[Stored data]
Definition keys_ConvertToTable (time_string : Z → string) (obj : table_input)
    : list string * list (list string * ServiceAccountKey) :=
  (key_columns, match obj with
                | KeyList items => map (key_row time_string) items
                | OneKey k => [key_row time_string k]
                | OtherObject => []
                end).

(** * Lemmas *)

(** The key [k] was listed in [pre] under an account named [account]. *)
Definition listed (org account k : string) (pre : trace) : Prop :=
  ∃ accounts u keys mk, ev (ZListMachineAccountsInOrganization org) (Ok accounts) ∈ pre ∧ u ∈ accounts ∧ z_Username u = account ∧
    ev (ZListMachineKeysInOrganization org (z_ID u)) (Ok keys) ∈ pre ∧ mk ∈ keys ∧ k_ID mk = k.

(** Every call stays in the organization [org]; a key is added to, or removed from,
    the machine user the call before (up to one clock reading) found by its name. *)
Definition org_rule (org : string) (pre : trace) (e : event) : Prop :=
  match e with
  | existT (ZAddMachineKeyInOrganization o u pk exp) _ =>
      o = org ∧ (pk = EmptyString ∨ validatePublicKey pk = None) ∧
      (∃ account user, ev (ZGetMachineUserByUsername org account) (Ok (Some user)) ∈ pre ∧ z_ID user = u) ∧
      (∀ d, exp = Some d → ∃ now, ev Now now ∈ pre ∧ (now ≤ d)%Z)
  | existT (ZRemoveMachineKeyInOrganization o u k) _ =>
      o = org ∧ ∃ account user pre', pre = pre' ++ [ev (ZGetMachineUserByUsername org account) (Ok (Some user))] ∧
        z_ID user = u ∧ listed org account k pre'
  | existT (ZGetMachineUserByUsername o _ | ZListMachineAccountsInOrganization o | ZListMachineKeysInOrganization o _) _ => o = org
  | existT Now _ => True
  | _ => False
  end.

#[export] Instance org_rule_extends org : Extends (org_rule org).
Proof.
  intros pre0 pre [o a]. assert (∀ e, e ∈ pre → e ∈ pre0 ++ pre) as Hin by (intros; apply elem_of_app; by right).
  destruct o; simpl; try done.
  - intros (? & ? & (account & user & ? & ?) & Hd). split; [done|]. split; [done|]. split; [eauto|].
    intros d Hdd. destruct (Hd d Hdd) as (now & ? & ?). eauto.
  - intros (? & account & user & pre' & -> & ? & (accounts & u & keys & mk & ? & ? & ? & ? & ? & ?)). split; [done|].
    exists account, user, (pre0 ++ pre'). split; [by rewrite app_assoc|]. split; [done|].
    exists accounts, u, keys, mk. repeat (split; [first [done|apply elem_of_app; by right]|]). done.
Qed.

Section Rule.
Context (org : string).
Abbreviation good := (each (org_rule org)).

Lemma look_up_wp account missing :
  wp (find_account org account missing) (λ tr res, good tr ∧ ∃ t, res = Returned t ∧
    ∀ user, t = Ok user → tr = [ev (ZGetMachineUserByUsername org account) (Ok (Some user))]).
Proof. intros [[user|]|e]; (split; [by apply each_intro|]); eexists; (split; [done|]); by intros u [= <-]. Qed.

Lemma check_expiration_wp d :
  wp (check_expiration d) (λ tr res, good tr ∧ ∃ e, res = Returned e ∧
    (e = None → ∀ d', d = Some d' → ∃ now, ev Now now ∈ tr ∧ (now ≤ d')%Z)).
Proof.
  destruct d as [d|]; [|split; [apply each_nil|by exists None]]. intros now. split; [by apply each_intro|].
  eexists. split; [done|]. destruct (Z.ltb_spec d now); [done|]. intros _ d' [= <-]. exists now. split; [by left|lia].
Qed.

Lemma list_accounts_wp accounts items :
  wp (list_accounts org accounts items) (λ tr res, good tr ∧ ∃ t, res = Returned t ∧
    ∀ out, t = Ok out → ∀ i, i ∈ out → i ∈ items ∨ ∃ u keys mk, u ∈ accounts ∧
      ev (ZListMachineKeysInOrganization org (z_ID u)) (Ok keys) ∈ tr ∧ mk ∈ keys ∧ i = key_item (z_Username u) mk).
Proof.
  revert items. induction accounts as [|a accounts IH]; intros items.
  - split; [apply each_nil|]. eexists. split; [done|]. intros out [= <-]. by left.
  - intros [mks|e]; simpl; [|split; [by apply each_intro|]; by eexists].
    apply (wp_mono _ _ _ (IH (addKeysToList items (z_Username a) mks))). intros tr res (Htr & t & -> & Hall). split.
    + change (ev (ZListMachineKeysInOrganization org (z_ID a)) (Ok mks) :: tr) with ([ev (ZListMachineKeysInOrganization org (z_ID a)) (Ok mks)] ++ tr).
      apply ti_app; [by apply each_intro|done].
    + exists t. split; [done|]. intros out Hout i Hi.
      destruct (Hall out Hout i Hi) as [Hin|(u & keys & mk & ? & ? & ? & ->)].
      * unfold addKeysToList in Hin. apply elem_of_app in Hin as [?|Hin]; [by left|]. right.
        apply list_elem_of_fmap in Hin as (mk & -> & ?). exists a, mks, mk. split; [by left|]. split; [by left|done].
      * right. exists u, keys, mk. split; [by right|]. split; [by right|done].
Qed.

Lemma keys_List_good r caller options :
  getOrgID r caller = Some org → safe good (keys_List r caller options).
Proof.
  intros Ho. unfold keys_List. rewrite Ho. destruct (negb _).
  - apply safe_bind; [apply _|apply (wp_mono _ _ _ (look_up_wp _ _)); by intros tr res [? _]|].
    intros [user|e]; [|apply safe_ret, _]. intros [mks|e]; by apply each_intro.
  - intros [accounts|e]; simpl; [|by apply each_intro].
    apply (wp_mono _ _ _ (list_accounts_wp accounts [])). intros tr res [Htr _].
    apply (ti_app (T := good) [_] tr); [by apply each_intro|done].
Qed.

◆ **Task prompt**: Which lines above run from the one containing "OtherObject => []" to the one containing "Definition listed (org"? Give them again exactly, both ends included.

◆ **Task response**:
                | OtherObject => []
                end).

(** * Lemmas *)

(** The key [k] was listed in [pre] under an account named [account]. *)
Definition listed (org account k : string) (pre : trace) : Prop :=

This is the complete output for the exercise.